From the listing below, copy each line that holds "intros".

Exercise data:

========

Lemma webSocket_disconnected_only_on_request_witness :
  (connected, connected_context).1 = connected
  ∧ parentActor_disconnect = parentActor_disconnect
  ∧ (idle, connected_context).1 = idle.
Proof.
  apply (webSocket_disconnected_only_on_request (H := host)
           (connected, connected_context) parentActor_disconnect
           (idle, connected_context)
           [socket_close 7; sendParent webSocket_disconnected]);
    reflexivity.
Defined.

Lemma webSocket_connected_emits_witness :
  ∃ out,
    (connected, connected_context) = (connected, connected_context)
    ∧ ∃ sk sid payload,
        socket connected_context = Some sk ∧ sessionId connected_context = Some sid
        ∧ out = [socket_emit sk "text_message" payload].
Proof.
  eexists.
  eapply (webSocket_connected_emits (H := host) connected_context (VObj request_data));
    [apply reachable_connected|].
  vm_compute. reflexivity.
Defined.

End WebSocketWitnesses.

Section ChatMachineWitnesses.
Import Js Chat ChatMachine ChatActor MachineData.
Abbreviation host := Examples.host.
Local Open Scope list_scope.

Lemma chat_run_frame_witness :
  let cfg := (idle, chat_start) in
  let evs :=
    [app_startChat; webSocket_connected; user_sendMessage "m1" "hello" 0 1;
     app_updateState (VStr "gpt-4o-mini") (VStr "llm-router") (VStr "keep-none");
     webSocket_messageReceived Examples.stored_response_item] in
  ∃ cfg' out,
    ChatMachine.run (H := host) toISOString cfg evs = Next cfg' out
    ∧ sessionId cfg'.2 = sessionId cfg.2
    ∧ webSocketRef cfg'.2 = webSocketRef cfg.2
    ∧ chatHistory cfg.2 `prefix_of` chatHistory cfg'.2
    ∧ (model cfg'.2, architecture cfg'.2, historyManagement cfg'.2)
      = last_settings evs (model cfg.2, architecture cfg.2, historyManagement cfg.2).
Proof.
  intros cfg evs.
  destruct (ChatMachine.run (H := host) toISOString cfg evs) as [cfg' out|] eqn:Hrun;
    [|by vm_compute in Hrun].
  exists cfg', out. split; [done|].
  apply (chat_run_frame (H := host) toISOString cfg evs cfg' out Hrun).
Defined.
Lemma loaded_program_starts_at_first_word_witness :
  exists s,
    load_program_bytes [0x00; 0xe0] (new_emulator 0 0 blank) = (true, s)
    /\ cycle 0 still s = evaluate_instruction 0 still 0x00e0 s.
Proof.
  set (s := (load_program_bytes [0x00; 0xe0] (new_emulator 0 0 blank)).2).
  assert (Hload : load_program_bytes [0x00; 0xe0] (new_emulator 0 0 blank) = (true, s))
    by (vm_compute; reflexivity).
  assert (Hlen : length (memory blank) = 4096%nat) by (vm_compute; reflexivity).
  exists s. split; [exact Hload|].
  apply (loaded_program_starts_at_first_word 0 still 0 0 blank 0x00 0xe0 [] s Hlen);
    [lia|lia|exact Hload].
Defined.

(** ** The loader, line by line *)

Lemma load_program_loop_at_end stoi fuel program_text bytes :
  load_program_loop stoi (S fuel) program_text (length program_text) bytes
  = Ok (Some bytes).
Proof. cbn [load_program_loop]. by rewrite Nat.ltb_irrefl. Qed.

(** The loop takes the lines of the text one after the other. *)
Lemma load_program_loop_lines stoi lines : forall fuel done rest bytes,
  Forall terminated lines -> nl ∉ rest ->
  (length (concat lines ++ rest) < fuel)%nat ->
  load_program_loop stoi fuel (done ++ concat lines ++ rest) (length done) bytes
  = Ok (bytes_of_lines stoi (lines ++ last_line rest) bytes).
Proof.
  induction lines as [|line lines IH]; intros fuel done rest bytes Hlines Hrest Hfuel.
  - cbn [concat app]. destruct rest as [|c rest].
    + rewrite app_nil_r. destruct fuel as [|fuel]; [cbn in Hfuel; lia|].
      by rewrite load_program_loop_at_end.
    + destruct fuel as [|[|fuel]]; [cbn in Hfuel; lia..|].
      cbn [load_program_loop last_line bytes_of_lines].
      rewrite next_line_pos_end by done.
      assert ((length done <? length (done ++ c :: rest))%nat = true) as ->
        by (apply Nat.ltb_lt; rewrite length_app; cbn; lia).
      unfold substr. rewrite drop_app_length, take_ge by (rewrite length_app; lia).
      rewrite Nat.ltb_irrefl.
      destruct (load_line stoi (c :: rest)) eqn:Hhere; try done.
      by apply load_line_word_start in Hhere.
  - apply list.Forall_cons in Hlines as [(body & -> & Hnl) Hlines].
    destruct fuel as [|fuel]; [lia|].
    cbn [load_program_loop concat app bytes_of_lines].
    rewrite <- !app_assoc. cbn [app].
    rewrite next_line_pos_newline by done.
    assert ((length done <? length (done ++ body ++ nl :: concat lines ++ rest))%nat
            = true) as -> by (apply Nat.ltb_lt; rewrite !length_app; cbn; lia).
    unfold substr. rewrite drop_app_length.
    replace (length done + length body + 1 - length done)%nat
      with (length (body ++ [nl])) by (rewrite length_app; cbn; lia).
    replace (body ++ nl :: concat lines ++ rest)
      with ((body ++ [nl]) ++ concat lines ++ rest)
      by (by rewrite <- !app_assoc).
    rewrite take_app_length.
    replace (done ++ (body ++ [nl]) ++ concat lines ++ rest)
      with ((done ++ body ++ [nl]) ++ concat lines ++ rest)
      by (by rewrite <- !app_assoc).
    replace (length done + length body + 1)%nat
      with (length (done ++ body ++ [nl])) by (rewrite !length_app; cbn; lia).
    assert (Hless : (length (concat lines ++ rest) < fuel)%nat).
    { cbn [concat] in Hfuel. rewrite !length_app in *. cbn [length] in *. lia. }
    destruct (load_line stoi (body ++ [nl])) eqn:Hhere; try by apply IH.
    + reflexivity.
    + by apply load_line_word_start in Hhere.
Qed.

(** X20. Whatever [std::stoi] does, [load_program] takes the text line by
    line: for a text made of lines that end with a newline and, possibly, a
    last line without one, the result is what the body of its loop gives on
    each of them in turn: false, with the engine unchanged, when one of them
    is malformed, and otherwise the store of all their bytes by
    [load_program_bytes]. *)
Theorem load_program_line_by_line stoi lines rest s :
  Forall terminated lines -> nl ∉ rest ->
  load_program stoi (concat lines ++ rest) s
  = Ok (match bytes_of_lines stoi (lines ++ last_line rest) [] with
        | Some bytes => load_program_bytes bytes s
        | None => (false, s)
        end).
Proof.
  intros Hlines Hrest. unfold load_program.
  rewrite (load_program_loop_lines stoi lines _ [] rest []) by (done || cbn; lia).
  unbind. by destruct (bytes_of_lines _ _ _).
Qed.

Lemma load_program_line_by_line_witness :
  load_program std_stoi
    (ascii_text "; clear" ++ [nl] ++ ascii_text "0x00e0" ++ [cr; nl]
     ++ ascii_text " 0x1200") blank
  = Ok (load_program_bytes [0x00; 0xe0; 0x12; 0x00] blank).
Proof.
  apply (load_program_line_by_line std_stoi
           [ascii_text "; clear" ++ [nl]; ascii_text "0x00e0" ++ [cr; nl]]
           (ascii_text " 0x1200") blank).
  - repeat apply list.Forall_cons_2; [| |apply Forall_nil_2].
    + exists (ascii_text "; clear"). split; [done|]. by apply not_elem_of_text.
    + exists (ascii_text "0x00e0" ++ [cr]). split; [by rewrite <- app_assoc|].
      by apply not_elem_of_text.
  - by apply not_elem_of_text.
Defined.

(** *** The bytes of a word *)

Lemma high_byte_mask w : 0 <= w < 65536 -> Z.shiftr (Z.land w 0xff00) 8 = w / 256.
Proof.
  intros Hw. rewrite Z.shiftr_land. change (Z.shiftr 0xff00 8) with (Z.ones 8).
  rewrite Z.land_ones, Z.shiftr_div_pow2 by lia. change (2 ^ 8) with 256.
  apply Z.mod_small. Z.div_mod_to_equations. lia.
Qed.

========

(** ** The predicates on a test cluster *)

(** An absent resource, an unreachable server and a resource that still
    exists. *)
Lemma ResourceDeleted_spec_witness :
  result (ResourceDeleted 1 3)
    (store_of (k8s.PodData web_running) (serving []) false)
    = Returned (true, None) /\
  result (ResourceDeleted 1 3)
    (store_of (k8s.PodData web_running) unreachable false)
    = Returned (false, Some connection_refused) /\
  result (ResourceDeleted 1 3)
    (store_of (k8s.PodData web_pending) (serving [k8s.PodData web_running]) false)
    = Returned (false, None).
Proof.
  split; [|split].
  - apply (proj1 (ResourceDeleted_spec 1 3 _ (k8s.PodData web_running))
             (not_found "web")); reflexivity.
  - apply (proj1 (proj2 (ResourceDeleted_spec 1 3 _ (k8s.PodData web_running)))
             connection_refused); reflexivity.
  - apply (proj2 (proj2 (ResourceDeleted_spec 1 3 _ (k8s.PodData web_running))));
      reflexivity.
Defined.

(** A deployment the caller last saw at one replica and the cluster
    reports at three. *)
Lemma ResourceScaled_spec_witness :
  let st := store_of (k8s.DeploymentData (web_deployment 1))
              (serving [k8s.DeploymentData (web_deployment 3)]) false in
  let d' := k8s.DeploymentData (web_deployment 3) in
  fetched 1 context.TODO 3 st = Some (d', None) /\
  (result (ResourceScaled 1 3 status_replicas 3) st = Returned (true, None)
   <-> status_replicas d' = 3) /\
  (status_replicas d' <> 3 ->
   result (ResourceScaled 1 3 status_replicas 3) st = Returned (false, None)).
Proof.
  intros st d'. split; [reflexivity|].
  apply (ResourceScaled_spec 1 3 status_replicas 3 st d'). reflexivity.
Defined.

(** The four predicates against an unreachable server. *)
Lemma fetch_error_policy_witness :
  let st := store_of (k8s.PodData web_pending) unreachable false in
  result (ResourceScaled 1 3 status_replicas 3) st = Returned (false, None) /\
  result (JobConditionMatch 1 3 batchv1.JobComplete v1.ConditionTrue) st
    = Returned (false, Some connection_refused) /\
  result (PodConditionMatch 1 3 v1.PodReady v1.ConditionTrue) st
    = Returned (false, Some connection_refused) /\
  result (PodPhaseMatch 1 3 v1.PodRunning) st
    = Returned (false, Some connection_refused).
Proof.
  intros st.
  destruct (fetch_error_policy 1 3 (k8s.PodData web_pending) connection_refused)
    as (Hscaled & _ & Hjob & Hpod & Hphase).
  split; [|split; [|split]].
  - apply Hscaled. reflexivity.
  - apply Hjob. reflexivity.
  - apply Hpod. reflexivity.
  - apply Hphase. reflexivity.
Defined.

========

Solution below:
  intros cfg evs.
  induction lines as [|line lines IH]; intros fuel done rest bytes Hlines Hrest Hfuel.
  intros Hlines Hrest. unfold load_program.
  intros Hw. rewrite Z.shiftr_land. change (Z.shiftr 0xff00 8) with (Z.ones 8).
  intros st d'. split; [reflexivity|].
  intros st.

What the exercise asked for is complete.